The contract must be available so that the purchaser can see what is in the contract and obtain legal advice before proceeding any further. It must also be available so that the purchaser can sign the contract, if they so wish, and exchange the contract to avoid being gazumped. If the contract is signed and exchanged in this manner then the purchaser has a cooling off period of 5 working days. (explained in detail later)
When the contract is prepared for sale it must be complete in every way except that it leaves blank the details for the purchaser and the sale price. The contract consists of;
> A printed form of “Contract for the Sale of Land” – this form contains all the terms of the sale and has terms that protect both the seller and the buyer and should need no alteration to the printed terms.
> A complete title search issued frbm Property and Land Information must be attached to the printed form of contract.
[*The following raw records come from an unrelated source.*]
(* ===== verification/CallSamples.v ===== *)
(** Runs of call bridging: the theorems at work, and what goes wrong. *)
From S2P Require Import Prelude GoLib ServiceId SignalId RingRTC CallMedia ReceivingDecrypt CallBridge CallSafety CallCandidates.

Module SampleCallBridge.
Import CanonicalUUID SampleWire.

Definition video_sdp : bytes -> bool := fun _ => false.
Definition caller : UUID := mk_fixed (n := 16) (repeat x0b 16) eq_refl.
Definition call_id : UUID := mk_fixed (n := 16) (repeat x07 16) eq_refl.
Definition message (t : call_message_type) (typ : call_type) (offer : option Offer) (answer : option Answer) (ice : option IceCandidate) : CallMessage :=
  mkCallMessage 77 t typ 0 0 0 0 0 offer answer ice None.
Definition event_from (device : Z) (m : CallMessage) : call_event := mkCall (mkInfo caller [] device 0 0 [] None) 1000 true m.
Definition offer_event : call_event := event_from 2 (message MessageOffer CallTypeAudio (Some (mkOffer (Some sample_params))) None None).
Definition ice_event (device : Z) (candidate : bytes) : call_event := event_from device (message MessageICE CallTypeNone None None (Some (mkIce (Some candidate) None))).
Definition room : bytes := str "!room".
Definition gate : MatrixGate := mkGate true false false true (Some (str "@user")) None (str "@user") true.
Definition matrix (e : matrix_event) : label := L_matrix gate room (uuid_string caller) e.

Definition run (ls : list label) : option World := steps video_sdp ls world_start.
Lemma run_reach ls w w' : steps video_sdp ls w = Some w' -> reach video_sdp w -> reach video_sdp w'.
Proof.
  revert w. induction ls as [|l ls IH]; intros w H Hr; [by injection H as <-|]. cbn in H. destruct (step video_sdp l w) as [w1|] eqn:E; [|done].
  eapply IH; [exact H|]. by eapply reach_step.
Qed.
Definition get (o : option World) : World := default world_start o.
Lemma get_reach ls : match run ls with Some _ => true | None => false end = true -> reach video_sdp (get (run ls)).
Proof. unfold run, get. destruct (steps video_sdp ls world_start) as [w|] eqn:E; [|done]. intros _. eapply run_reach; [exact E|constructor]. Qed.

(** A call rings in Matrix (goroutine 1 is then the timer). *)
Definition ring : list label :=
  [L_signal offer_event; L_run 1 Succeeds; L_run 1 (GivesRoom room (str "call") (str "bridge")); L_run 1 Succeeds; L_run 1 Succeeds; L_run 1 Succeeds; L_run 1 Succeeds;
   L_run 1 (GivesSDP (str "sdp")); L_run 1 Succeeds].
(** Candidates of two devices arrive. *)
Definition arrive (device : Z) (candidate : bytes) : list label := [L_signal (ice_event device candidate); L_run 0 Succeeds; L_run 0 Succeeds].
Definition two_candidates : list label := arrive 2 (str "a") ++ [L_signal (ice_event 5 (str "b")); L_run 0 Succeeds; L_run 0 Succeeds].
(** The user answers (goroutine 2). *)
Definition answer : list label :=
  [matrix (Call_Answer (str "call") (str "phone") (str "sdp")); L_run 2 Succeeds; L_run 2 Succeeds; L_run 2 Succeeds; L_run 2 Succeeds; L_run 2 Succeeds;
   L_run 2 (GivesLeg sample_params); L_run 2 Succeeds; L_run 2 Succeeds; L_run 2 Succeeds].
Definition connect : list label := [L_run 2 Succeeds; L_run 2 Succeeds; L_run 2 Succeeds].

Definition the_session (w : World) : option signalCallSession := cb_sessions (w_calls w) !! 0%nat.

Lemma one_call_at_a_time_witness :
  cb_active (w_calls (get (run ring))) = Some 0%nat /\ exists s, the_session (get (run ring)) = Some s /\ ended s = false.
Proof.
  split; [vm_compute; reflexivity|].
  destruct (one_call_at_a_time video_sdp (get (run ring))) as [H _]; [apply get_reach; vm_compute; reflexivity|]. apply H. vm_compute. reflexivity.
Defined.

(** The candidates are at the leg once the call is answered: the one of the
    caller's device. *)
Definition answered_world : World := get (run (ring ++ two_candidates ++ answer)).
Definition session_of (w : World) : signalCallSession := default (incoming_session offer_event [] [] []) (the_session w).
Lemma candidates_complete_witness :
  given (w_calls answered_world) (session_of answered_world) = [str "a"] /\
  mine 2 (log_of 0 (w_calls answered_world)) ≡ₚ given (w_calls answered_world) (session_of answered_world) ++ flight 2 0 (frames answered_world)
    ++ mine 2 (cs_pendingICE (session_of answered_world)).
Proof.
  split; [vm_compute; reflexivity|].
  destruct (candidates_complete video_sdp answered_world 0 (session_of answered_world)) as [H _].
  - apply get_reach. vm_compute. reflexivity.
  - vm_compute. reflexivity.
  - split; [vm_compute; reflexivity|]. vm_compute. repeat constructor.
  - assert (E : cs_sourceDevice (session_of answered_world) = 2) by (vm_compute; reflexivity). rewrite E in H. by apply H.
Defined.

(** ** Calls are cut off

    The timer that ends a call that nobody answers does not look whether it
    was answered: a minute after it rang, a call that is going on is ended with
    "invite_timeout". *)
Definition cut : list label := ring ++ answer ++ connect ++ L_run 1 Succeeds :: L_run 1 Succeeds :: map (L_run 1) [Succeeds; Succeeds; Succeeds; Succeeds; Succeeds; Succeeds].
Definition cut_world : World := get (run cut).
Lemma answered_call_cut :
  (* the relays are about to run *)
  w_threads (get (run (ring ++ answer ++ connect))) !! 2%nat = Some [Relay_audio 0; Relay_rtcp 0]
  (* the timer is still there, and ends the call *)
  /\ w_threads (get (run (ring ++ answer ++ connect))) !! 1%nat = Some [Timer 0 signalCallInviteLifetime]
  /\ cs_endOnce (session_of cut_world) = Ended EndTimeout true /\ hangups 0 (cb_sent (w_calls cut_world)) = [str "invite_timeout"].
Proof. split_and!; vm_compute; reflexivity. Qed.

Lemma call_ended_once_witness : cs_endOnce (session_of cut_world) = Ended EndTimeout true /\
  (told (w_calls cut_world) 0 [str "invite_timeout"] [signalHangupMessage 77] /\ cs_canceled (session_of cut_world) = true).
Proof.
  split; [vm_compute; reflexivity|].
  pose proof (call_ended_once video_sdp cut_world 0 (session_of cut_world)) as H.
  assert (E : cs_endOnce (session_of cut_world) = Ended EndTimeout true) by (vm_compute; reflexivity). rewrite E in H.
  assert (Ei : cs_signalID (session_of cut_world) = 77) by (vm_compute; reflexivity). rewrite Ei in H. apply H.
  - apply get_reach. vm_compute. reflexivity.
  - vm_compute. reflexivity.
Defined.

(** The caller hangs up while it rings. *)
Definition hangup_event : call_event := event_from 2 (message MessageHangup CallTypeNone None None None).
Definition ending_world : World := get (run (ring ++ [L_signal hangup_event; L_run 0 Succeeds; L_run 2 Succeeds])).
Lemma call_end_completes_witness : cs_endOnce (session_of ending_world) = Ending RemoteHangup false /\
  exists t k, (k <= 6)%nat /\ forall answers, length answers = k -> exists w', run_thread video_sdp t answers ending_world = Some w' /\ freed 0 w'.
Proof.
  split; [vm_compute; reflexivity|]. apply (call_end_completes video_sdp ending_world 0 (session_of ending_world) RemoteHangup false).
  - apply get_reach. vm_compute. reflexivity.
  - vm_compute. reflexivity.
  - vm_compute. reflexivity.
Defined.

(** ** Races *)

(** The offer arrives twice while the portal is looked up: the second copy is
    answered with "busy" for the call that rings. *)
Definition twice : list label :=
  [L_signal offer_event; L_signal offer_event; L_run 1 Succeeds; L_run 2 Succeeds; L_run 1 (GivesRoom room (str "call") (str "bridge")); L_run 1 Succeeds;
   L_run 2 (GivesRoom room (str "call") (str "bridge")); L_run 2 Succeeds; L_run 2 Succeeds].
Lemma duplicate_offer_busy :
  cb_sent (w_calls (get (run twice))) = [ToSignal None (NewACIServiceID caller) (signalBusyMessage 77) true]
  /\ cs_signalID (session_of (get (run twice))) = 77 /\ cb_active (w_calls (get (run twice))) = Some 0%nat.
Proof. split_and!; vm_compute; reflexivity. Qed.

(** A candidate that arrives while the portal is looked up is dropped. *)
Lemma early_candidate_dropped :
  steps video_sdp [L_signal offer_event; L_signal (ice_event 2 (str "a")); L_run 0 Succeeds] world_start = steps video_sdp [L_signal offer_event] world_start
  /\ cs_pendingICE (session_of (get (run (L_signal offer_event :: [L_signal (ice_event 2 (str "a")); L_run 0 Succeeds] ++ tail ring)))) = [].
Proof. split; vm_compute; reflexivity. Qed.

(** The user hangs up right after calling: the Matrix leg that is made then is
    never closed. *)
Definition invite : Invite := mkInvite (str "call") (str "sdp") 60000.
Definition leak : list label :=
  [matrix (Call_Invite (Some invite)); L_run 1 Succeeds; L_run 1 (GivesIDs call_id (str "bridge")); matrix (Call_Hangup (str "call") (str "phone"))]
  ++ map (L_run 2) [Succeeds; Succeeds; Succeeds; Succeeds; Succeeds; Succeeds] ++ map (L_run 1) [Succeeds; Succeeds; Succeeds; GivesSDP (str "sdp")].
Lemma outgoing_leg_leaks :
  w_threads (get (run leak)) = [[]; []; []] /\ ended (session_of (get (run leak))) = true /\ mxl_closed <$> cb_matrixLegs (w_calls (get (run leak))) = [false].
Proof. split_and!; vm_compute; reflexivity. Qed.

(** An invite with an enormous lifetime: the product overflows, and the call
    times out at once. *)
Lemma lifetime_overflows : outgoing_lifetime (mkInvite (str "call") (str "sdp") 9223372036855) < 0.
Proof. vm_compute. reflexivity. Qed.

(** The answer to an outgoing call is handled by the goroutine that receives
    messages: until the call is connected no candidate is received. *)
Definition out : list label :=
  [matrix (Call_Invite (Some invite)); L_run 1 Succeeds; L_run 1 (GivesIDs call_id (str "bridge")); L_run 1 Succeeds; L_run 1 Succeeds; L_run 1 Succeeds;
   L_run 1 (GivesSDP (str "sdp")); L_run 1 Succeeds; L_run 1 Succeeds; L_run 1 (GivesLeg sample_params); L_run 1 Succeeds; L_run 1 Succeeds; L_run 1 Succeeds].
Definition remote_answer : call_event :=
  mkCall (mkInfo caller [] 3 0 0 [] None) 1000 false
    (mkCallMessage (callID_of call_id) MessageAnswer CallTypeNone 0 0 0 0 0 None (Some (mkAnswer (Some sample_params))) None None).
Lemma answer_blocks_receiving :
  let w := get (run (out ++ [L_signal remote_answer; L_run 0 Succeeds; L_run 0 Succeeds; L_run 0 Succeeds; L_run 0 Succeeds])) in
  w_threads w !! 0%nat = Some [RA_connect 0 0] /\ forall evt, step video_sdp (L_signal evt) w = None.
Proof. split; [vm_compute; reflexivity|]. intros evt. vm_compute. reflexivity. Qed.
End SampleCallBridge.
> A diagram showing the position of any sewer main issued by the sewer authority must be attached to the printed form of contract.
> A certificate issued by the local council showing the zoning of the property and other details must be attached to the printed form of contract (a Section 149 certificate)
> If available a survey and council’s building certificate may also be attached. These two documents are not compulsory where the other listed documents are compulsory attachments.
The Vendor Disclosure Regulations require the seller to disclose certain matters in the contract and to make certain warranties about the property. The disclosure documents are those compulsory documents listed above that must be attached to the contract. If those documents are not attached the purchaser can rescind (cancel) the contract, provided he does so within 14 days of the date of the contract.
The warranties that the seller must make are that:
> The property is not adversely affected by any proposal from certain government departments and or corporations. Your CPC will request you advise if you have received any notices or proposals from any department that affect the property.
> The land does not contain any part of a sewer main
> The Section 149 certificate attached to the contract is a true and accurate record of the status of the property.
> There is no matter about the buildings that would have council issue a demolition order or work order.
If the purchaser finds that the seller is in breach of any of the warranties then the purchaser may be able to rescind (cancel) the contract at any time up until completion.
In order to rescind the contract the purchaser must show that they were; a) not aware of the existence of the matter, and b) the breach by the seller is a failure to disclose the existence of the matter, and c) the purchaser would not have bought the property if they had known of the matter’s existence.
If the purchaser rescinds the contract because of a breach of the vendors warranties any monies paid by the purchaser are refunded and the parties then have no further liability to the other.
If the vendor is aware of any matter that affects the property it must be disclosed in the contract. If the matter is fully disclosed the purchaser may then not have a right to rescind the contract. You should discuss this with your CPC.